Laser  Iron Beam bekerja dengan memanfaatkan efek panas yang sangat intens, di mana sinar laser memfokuskan energi pada satu titik di permukaan target, menyebabkan material pada titik tersebut meleleh atau terbakar. Proses ini biasanya hanya memerlukan waktu beberapa detik untuk menghancurkan target sepenuhnya.

Hal itu berbeda dengan cara tradisional Israel dalam menghancurkan rudal dan roket. Dalam cara yang biasa, radar digunakan untuk mengidentifikasi ancaman yang datang dan kemudian rudal pencegat ditembakkan untuk menghancurkan proyektil di udara.

Menurut sejumlah pakar, dibandingkan dengan Iron Dome, perisai laser akan jauh lebih murah, lebih cepat, dan lebih efektif.

Menurut para pakar, satu rudal pencegat Iron Dome berharga sekitar 50.000 dolar atau lebih (sekitar Rp 787 juta). Israel menembakkan dua rudal dalam setiap intersepsi, kata Yehoshua Kalisky, peneliti senior di Institute for National Security Studies (INSS) di Tel Aviv, kepada CNN.

 

Israel mencegat proyektil hampir setiap hari sejak perang dengan tetangganya di utara dimulai. Pada Selasa pekan lalu saja misalnya, sekitar 50 proyektil melintas dari Lebanon selatan ke wilayah Israel, kata Pasukan Pertahanan Israel (IDF). Beberaoa proyektil itu dapat dicegat dan yang lainnya tidak.

Rafael Advanced Defense Systems, yang membantu dalam memproduksi Iron Beam, mengatakan, sistem pertahanan laser "biaya hampir nol per intersepsi.” Tahun 2022, mantan Perdana Menteri Israel, Naftali Bennett mengatakan, setiap intersepsi berbasis laser diperkirakan hanya menelan biaya 2 dolar (Rp 31.400).

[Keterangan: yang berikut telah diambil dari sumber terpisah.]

(** X23.  [RecoverSecret] rejects an envelope, with the invalid-mac error,
    exactly when its tag differs from the tag that [BuildEnvelopeOptimal]
    computes from the same unblinded output and server public key. *)
Theorem RecoverSecret_rejects (o : Optimal) (unblinded pks : bytes) (envU : EnvelopeOpt) :
  (RecoverSecret o unblinded pks envU = inr ErrInvalidMac
   <-> AuthTag envU <> AuthTag (snd (BuildEnvelopeOptimal o unblinded pks)))
  /\ ((exists sk, RecoverSecret o unblinded pks envU = inl sk)
      <-> envU = snd (BuildEnvelopeOptimal o unblinded pks)).
Proof.
  unfold RecoverSecret, BuildEnvelopeOptimal, buildKeys, hmac_Equal; cbn.
  destruct envU as [t]; cbn.
  destruct (bytes_eqb _ t) eqn:E; cbn [negb].
  - apply bytes_eqb_eq in E. subst t. split.
    + split; [discriminate|]. intros H. now contradiction H.
    + split; [reflexivity|eauto].
  - split.
    + split; [|reflexivity]. intros _ H. subst t.
      rewrite (proj2 (bytes_eqb_eq _ _) eq_refl) in E. discriminate.
    + split; [intros [sk H]; discriminate|].
      intros H. injection H as ->.
      rewrite (proj2 (bytes_eqb_eq _ _) eq_refl) in E. discriminate.
Qed.

End OptimalEnvelope.

(** ** The statements above on inputs of the small instances *)

Lemma core3DH_client_server_agree_witness :
  let p := opaque.Parameters Toy.toy_server in
  let resp := cred.mkCredentialResponse [x08] [x01] [x02] in
  internal_ake.core3DH (prim := Toy.toy_primitives) (rh := Toy.toy_hash)
    internal_ake.client p (internal_ake.mkCoreKeys Toy.toy_group 3 7 [x05] [x0b])
    [x61] [x62] Toy.toy_ke1 (message.mkKE2 resp [x0c] [x05] [xaa]) []
  = internal_ake.core3DH (prim := Toy.toy_primitives) (rh := Toy.toy_hash)
      internal_ake.server p (internal_ake.mkCoreKeys Toy.toy_group 5 11 [x03] [x07])
      [x61] [x62] Toy.toy_ke1 (message.mkKE2 resp [x0c] [x05] []) [].
Proof.
  intros p resp.
  apply (core3DH_client_server_agree (prim := Toy.toy_primitives) (rh := Toy.toy_hash)
           p toy_group_laws 3 5 7 11);
    reflexivity.
Defined.

Lemma core3DH_error_witness :
  let p := opaque.Parameters Toy.toy_server in
  let resp := cred.mkCredentialResponse [x08] [x01] [x02] in
  [x01] = [x01]
  /\ ((exists e0, Toy.decode1 ErrDecodeElement [xff] = Err e0
                  /\ ErrWrap "decoding peer ephemeral public key" ErrDecodeElement
                     = ErrWrap "decoding peer ephemeral public key" e0)
      \/ (exists P e0, Toy.decode1 ErrDecodeElement [xff] = Ok P
                       /\ Toy.decode1 ErrDecodeElement [x07] = Err e0
                       /\ ErrWrap "decoding peer ephemeral public key" ErrDecodeElement
                          = ErrWrap "decoding peer public key" e0)).
Proof.
  intros p resp.
  apply (core3DH_error (prim := Toy.toy_primitives) (rh := Toy.toy_hash)
           internal_ake.server p (internal_ake.mkCoreKeys Toy.toy_group 5 11 [xff] [x07])
           [x61] [x62] Toy.toy_ke1 (message.mkKE2 resp [x0c] [x05] []) [x01] [x01]
           (ErrWrap "decoding peer ephemeral public key" ErrDecodeElement)).
  reflexivity.
Defined.

Lemma transcript_covers_KE2_witness :
  let p := opaque.Parameters Toy.toy_server in
  let ke2 := message.mkKE2 (cred.mkCredentialResponse [x08] [x01] [x02]) [x0c] [x05] [xaa] in
  exists t : bytes,
    internal_ake.transcript p [x61] [x62] Toy.toy_ke1 ke2 = Some t
    /\ t ++ [xaa]
       = list_byte_of_string "RFCXXXX"
         ++ ([x00; x00] ++ []) ++ ([x00; x01] ++ [x61])
         ++ message.KE1_Serialize Toy.toy_ke1
         ++ ([x00; x01] ++ [x62])
         ++ message.KE2_Serialize ke2.
Proof.
  intros p ke2.
  apply (transcript_covers_KE2 p [x61] [x62] Toy.toy_ke1 ke2); reflexivity.
Defined.

Lemma server_public_key_checked_by_Init_only_witness :
  opaque.RegistrationResponse (prim := Toy.toy_primitives) Toy.toy_server
    (message.mkRegistrationRequest [x09]) [xff] [x2a] [x03]
  = Ok (message.mkRegistrationResponse
          (internal.PadPoint (prim := Toy.toy_primitives) [x7f] x01) [xff])
  /\ opaque.Init (prim := Toy.toy_primitives) (rh := Toy.toy_hash) Toy.toy_Response
       Toy.toy_server Toy.toy_ke1 None [x05] [xff] [x03] Toy.toy_record [] Toy.counting_rng
     = (Err (ErrWrap "invalid server public key" ErrDecodeElement),
        Toy.toy_server, [], Toy.counting_rng).
Proof.
  pose proof (server_public_key_checked_by_Init_only (prim := Toy.toy_primitives)
                (rh := Toy.toy_hash) Toy.toy_Response Toy.toy_server
                ErrDecodeElement [xff] eq_refl) as [H1 H2].
  split.
  - apply H1. reflexivity.
  - apply H2.
Defined.
(** X19.  The hook's [signup] always ends, in one of two ways.  When the
    registration returned a user it resolves, authenticated with that user,
    loading off, the error empty and the profile route pushed, whatever the
    profile request in between came to.  When the registration failed it
    rejects with the same exception, stores an error message, turns
    loading off, pushes nothing and leaves [user] and [isAuthenticated] as
    they were. *)
Theorem signup_outcomes env_signup env_check userData p :
  exists c p',
    Hook.signup env_signup env_check userData p = Some (c, p')
    /\ in_flight p' = in_flight p
    /\ ((exists u ls1 evs1,
           Credentials.signup env_signup userData (storage p)
           = Some (Returned u, ls1, evs1)
           /\ c = Returned tt
           /\ auth p' = mkAuthState u false None true
           /\ pushed p' = (pushed p ++ [Hook.ROUTES_PROFILE_BASE])%list)
        \/ (exists err ls1 evs1,
              Credentials.signup env_signup userData (storage p)
              = Some (Thrown err, ls1, evs1)
              /\ c = Thrown err
              /\ auth p' = mkAuthState (user (auth p)) false
                             (Some (message_or DEFAULT err))
                             (isAuthenticated (auth p))
              /\ pushed p' = pushed p
              /\ storage p' = ls1)).
Proof.
  unfold Hook.signup.
  destruct (signup_total env_signup userData (storage p)) as (c & ls1 & evs1 & Hrun).
  rewrite Hrun. destruct c as [u|err].
  - destruct (checkAuth_ends env_check (Hook.login_begin (auth p)) ls1)
      as (st2 & ls2 & evs2 & Hcheck & _ & Herr & _).
    rewrite Hcheck. do 2 eexists. split; [reflexivity|]. split; [reflexivity|].
    left. exists u, ls1, evs1. split; [reflexivity|]. split; [reflexivity|].
    simpl. unfold Hook.login_done. rewrite Herr. split; reflexivity.
  - do 2 eexists. split; [reflexivity|]. split; [reflexivity|].
    right. exists err, ls1, evs1. repeat split.
Qed.

(** X20.  The hook's [logout] cannot fail.  From any page it ends
    anonymous, with no user, loading off and the error empty; the token is
    removed and every other key of the storage kept; the home route is
    pushed once; the checks in flight are left in flight.  Logging out
    again changes neither the state nor the storage. *)
Theorem logout_ends_anonymous p :
  auth (logout p) = mkAuthState None false None false
  /\ storage (logout p) !! "token" = None
  /\ (forall k, k <> "token" -> storage (logout p) !! k = storage p !! k)
  /\ pushed (logout p) = (pushed p ++ [ROUTES_HOME])%list
  /\ in_flight (logout p) = in_flight p
  /\ auth (logout (logout p)) = auth (logout p)
  /\ storage (logout (logout p)) = storage (logout p).
Proof.
  unfold logout. simpl.
  split; [reflexivity|]. split; [apply lookup_delete_eq|]. split.
  - intros k Hk. rewrite !lookup_delete_ne by congruence. reflexivity.
  - split; [reflexivity|]. split; [reflexivity|]. split; [reflexivity|].
    apply map_eq. intros k.
    destruct (decide (k = "token")) as [->|Hk].
    + rewrite !lookup_delete_eq. reflexivity.
    + rewrite !lookup_delete_ne by congruence. reflexivity.
Qed.

(** X21.  A storage event for any key but the token changes nothing.  An
    event for the token leaves the hook in the state a freshly mounted hook
    would compute from the same storage and network, whatever state it was
    in, so that tabs converge; when the other tab removed the token, that
    state is anonymous and no request is made. *)
Theorem storage_event_resyncs env key p :
  (key <> Some "token" -> Hook.handleStorageChange env key p = Some p)
  /\ (key = Some "token" ->
      exists p' evs,
        Hook.handleStorageChange env key p = Some p'
        /\ checkAuth env initial (storage p) = Some (auth p', storage p', evs)
        /\ in_flight p' = in_flight p
        /\ pushed p' = pushed p
        /\ (Auth.isAuthenticated (storage p) = false ->
            auth p' = mkAuthState None false None false
            /\ storage p' = storage p
            /\ fetches evs = 0%nat)).
Proof.
  split.
  - intros Hkey. unfold Hook.handleStorageChange.
    destruct key as [k|]; [|reflexivity].
    destruct (String.eqb_spec k "token") as [->|Hk]; [contradiction | reflexivity].
  - intros ->. unfold Hook.handleStorageChange. simpl String.eqb. cbv iota.
    destruct (checkAuth_ends env (auth p) (storage p))
      as (st' & ls' & evs & Hcheck & _ & _ & _ & _ & Hanon).
    rewrite Hcheck. do 2 eexists. split; [reflexivity|]. simpl.
    split; [rewrite (checkAuth_forgets env initial (auth p)); exact Hcheck|].
    split; [reflexivity|]. split; [reflexivity|]. exact Hanon.
Qed.
(** * rider-checklist: the text-to-structure extraction engine

    A shallow embedding of [RiderParser] (src/ocr.js), of the pattern
    registry (src/config.js) and of [ChecklistManager.flattenItems]
    (src/checklist.js), together with the part of the ECMAScript string
    and regular-expression built-ins these functions rely on.

    JavaScript strings are sequences of UTF-16 code units; they are
    modelled as lists of [N].  Regular expressions are matched by a
    backtracking matcher in continuation-passing style, following the
    matcher semantics of the ECMAScript specification (priority of
    alternatives, greedy and lazy quantifiers, capture groups that are
    reset on every iteration of a quantifier, the empty-iteration
    check).  An exception is a [Throw] in the [result] monad; a value
    that may be undefined or null is an [option].

    Quantities are integers of [Z] (a Number rounds above 2^53), JSON
    numbers are integers, and Unicode case conversion is a parameter
    ([Host]). *)

From Stdlib Require Import Ascii String.
From Stdlib Require Import List NArith ZArith Bool Arith Lia.
Import ListNotations.

Open Scope string_scope.
Open Scope list_scope.

(** ** Code units and strings *)

Definition cu := N.
Bind Scope N_scope with cu.
Definition jsstring := list cu.

(** ASCII literals of the source are written [js "..."]. *)
Definition js (s : string) : jsstring :=
  List.map N_of_ascii (list_ascii_of_string s).

Definition cu_eqb (a b : cu) : bool := N.eqb a b.

Fixpoint str_eqb (a b : jsstring) : bool :=
  match a, b with
  | [], [] => true
  | x :: a', y :: b' => cu_eqb x y && str_eqb a' b'
  | _, _ => false
  end.

Definition in_rng (lo hi c : cu) : bool := (N.leb lo c && N.leb c hi)%bool.

Definition LF : cu := 10%N.
Definition CR : cu := 13%N.
Definition TAB : cu := 9%N.
Definition SP : cu := 32%N.
Definition BULLET : cu := 8226%N.    (* U+2022 *)
Definition EN_DASH : cu := 8211%N.   (* U+2013 *)
Definition DEGREE : cu := 176%N.     (* U+00B0 *)

(** WhiteSpace and LineTerminator of ECMAScript: the characters matched
    by [\s] and removed by [String.prototype.trim]. *)
Definition is_ws (c : cu) : bool :=
  in_rng 9 13 c || cu_eqb c 32 || cu_eqb c 160 || cu_eqb c 5760
  || in_rng 8192 8202 c || cu_eqb c 8232 || cu_eqb c 8233
  || cu_eqb c 8239 || cu_eqb c 8287 || cu_eqb c 12288 || cu_eqb c 65279.

Definition is_digit (c : cu) : bool := in_rng 48 57 c.
Definition is_upper (c : cu) : bool := in_rng 65 90 c.
Definition is_lower (c : cu) : bool := in_rng 97 122 c.
Definition is_word (c : cu) : bool :=
  is_upper c || is_lower c || is_digit c || cu_eqb c 95.

Definition ascii_upper (c : cu) : cu := if is_lower c then (c - 32)%N else c.
Definition ascii_lower (c : cu) : cu := if is_upper c then (c + 32)%N else c.

(** Exceptions raised by the modelled code. *)
Inductive exn := TypeError.

Inductive result (A : Type) :=
| Ok (a : A)
| Throw (e : exn).
Arguments Ok {A} a.
Arguments Throw {A} e.

Definition bind {A B} (m : result A) (f : A -> result B) : result B :=
  match m with
  | Ok a => f a
  | Throw e => Throw e
  end.

Notation "x <- m ;; f" := (bind m (fun x => f))
  (at level 61, m at next level, right associativity).

(** [for (const x of xs) { acc = body(acc, x) }] where the body may throw. *)
Fixpoint foldM {A B} (body : A -> B -> result A) (xs : list B) (acc : A) : result A :=
  match xs with
  | [] => Ok acc
  | x :: xs' => acc' <- body acc x ;; foldM body xs' acc'
  end.

(** ** Regular expressions *)

Module Regex.

(** Members of a character class. *)
Inductive catom :=
| CChr (c : cu)
| CRng (lo hi : cu)
| CSpace      (* \s *)
| CDigit      (* \d *)
| CWord.      (* \w *)

Inductive regex :=
| REmpty
| RSet (neg : bool) (atoms : list catom)
| RSeq (r1 r2 : regex)
| RAlt (r1 r2 : regex)
| RRep (min : nat) (max : option nat) (greedy : bool) (r : regex)
| RGroup (n : nat) (r : regex)
| RBol        (* ^ without the m flag *)
| REol.       (* $ without the m flag *)

(** A RegExp object: its pattern and the two flags the program uses. *)
Record regexp := { re_src : regex; re_i : bool; re_g : bool }.

(** Canonicalize of the specification, without the u flag, restricted to
    what the patterns of this program can observe: every letter that
    occurs in a pattern is ASCII, the other pattern characters have no
    case, and a character outside ASCII never canonicalizes to an ASCII
    one.  So folding the case of ASCII letters decides every
    case-insensitive comparison these patterns make. *)
Definition canonicalize (ic : bool) (c : cu) : cu :=
  if ic then ascii_upper c else c.

Definition atom_match (ic : bool) (a : catom) (c : cu) : bool :=
  match a with
  | CChr x => cu_eqb (canonicalize ic x) (canonicalize ic c)
  | CRng lo hi =>
      in_rng lo hi c
      || (ic && (in_rng lo hi (ascii_upper c) || in_rng lo hi (ascii_lower c)))
  | CSpace => is_ws c
  | CDigit => is_digit c
  | CWord => is_word c
  end.

Definition set_match (ic neg : bool) (atoms : list catom) (c : cu) : bool :=
  xorb neg (existsb (fun a => atom_match ic a c) atoms).

(** The state of a match: the index reached, the input that remains,
    and the captures made so far (group number, captured text). *)
Record mstate := { m_end : nat; m_rest : jsstring; m_caps : list (nat * jsstring) }.

Definition cont := mstate -> option mstate.

Fixpoint groups (r : regex) : list nat :=
  match r with
  | REmpty | RSet _ _ | RBol | REol => []
  | RSeq r1 r2 | RAlt r1 r2 => groups r1 ++ groups r2
  | RRep _ _ _ r1 => groups r1
  | RGroup n r1 => n :: groups r1
  end.

Definition clear_caps (gs : list nat) (x : mstate) : mstate :=
  {| m_end := m_end x; m_rest := m_rest x;
     m_caps := filter (fun p => negb (existsb (Nat.eqb (fst p)) gs)) (m_caps x) |}.

Definition set_cap (n : nat) (s : jsstring) (y : mstate) : mstate :=
  {| m_end := m_end y; m_rest := m_rest y;
     m_caps := (n, s) :: filter (fun p => negb (Nat.eqb (fst p) n)) (m_caps y) |}.

Definition step (x : mstate) (tl : jsstring) : mstate :=
  {| m_end := S (m_end x); m_rest := tl; m_caps := m_caps x |}.

(** RepeatMatcher.  [body] matches one iteration, [gs] are the groups
    inside the quantified atom.  Every iteration either uses up one of
    the [min] required iterations or consumes input, so the fuel given
    by the caller, [S (min + length rest)], is never exhausted. *)
Fixpoint repeat_matcher (body : mstate -> cont -> option mstate) (gs : list nat)
    (greedy : bool) (k : cont) (fuel min : nat) (max : option nat) (x : mstate)
    : option mstate :=
  match fuel with
  | O => None
  | S fuel' =>
      match max with
      | Some O => k x
      | _ =>
          let d := fun y =>
            if Nat.eqb min 0 && Nat.eqb (m_end y) (m_end x) then None
            else repeat_matcher body gs greedy k fuel' (Nat.pred min)
                   (option_map Nat.pred max) y in
          let xr := clear_caps gs x in
          if negb (Nat.eqb min 0) then body xr d
          else if greedy then
            match body xr d with
            | Some z => Some z
            | None => k x
            end
          else
            match k x with
            | Some z => Some z
            | None => body xr d
            end
      end
  end.

Fixpoint rmatch (ic : bool) (r : regex) (x : mstate) (k : cont) {struct r}
    : option mstate :=
  match r with
  | REmpty => k x
  | RSet neg atoms =>
      match m_rest x with
      | [] => None
      | c :: tl => if set_match ic neg atoms c then k (step x tl) else None
      end
  | RSeq r1 r2 => rmatch ic r1 x (fun y => rmatch ic r2 y k)
  | RAlt r1 r2 =>
      match rmatch ic r1 x k with
      | Some z => Some z
      | None => rmatch ic r2 x k
      end
  | RGroup n r1 =>
      rmatch ic r1 x
        (fun y => k (set_cap n (firstn (m_end y - m_end x) (m_rest x)) y))
  | RBol => if Nat.eqb (m_end x) 0 then k x else None
  | REol => match m_rest x with [] => k x | _ :: _ => None end
  | RRep min max greedy r1 =>
      repeat_matcher (rmatch ic r1) (groups r1) greedy k
        (S (min + length (m_rest x))) min max x
  end.

(** One attempt at index [i], where [rest] is the input from [i] on. *)
Definition match_at (re : regexp) (i : nat) (rest : jsstring) : option mstate :=
  rmatch (re_i re) (re_src re) {| m_end := i; m_rest := rest; m_caps := [] |} Some.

“Pertimbangan ekonomi jelas merupakan poin penting,” kata Sascha Bruchmann, peneliti di International Institute for Strategic Studies (IISS) yang berbasis di London, kepada CNN. “Anda tidak akan merusak anggaran pertahanan.”

Menurut sejumlah pakar, sistem laser itu akan sangat efektif melawan drone yang berulang kali gagal dicegat oleh Iron Dome Israel.

Walaupun Iron Dome berhasil mencegat dan menghancurkan sebagian besar proyektil, sistem itu dirancang terutama untuk mengatasi roket dan rudal, bukan drone. Menurut sejumlah ahli, kendaraan udara tak berawak (UAV) yang berukuran kecil, ringan, dan bisa menghindari deteksi radar (low radar signature), menyebabkan radar Israel tidak selalu bisa mendeteksinya sebagaimana mendeteksi rudal yang lebih besar.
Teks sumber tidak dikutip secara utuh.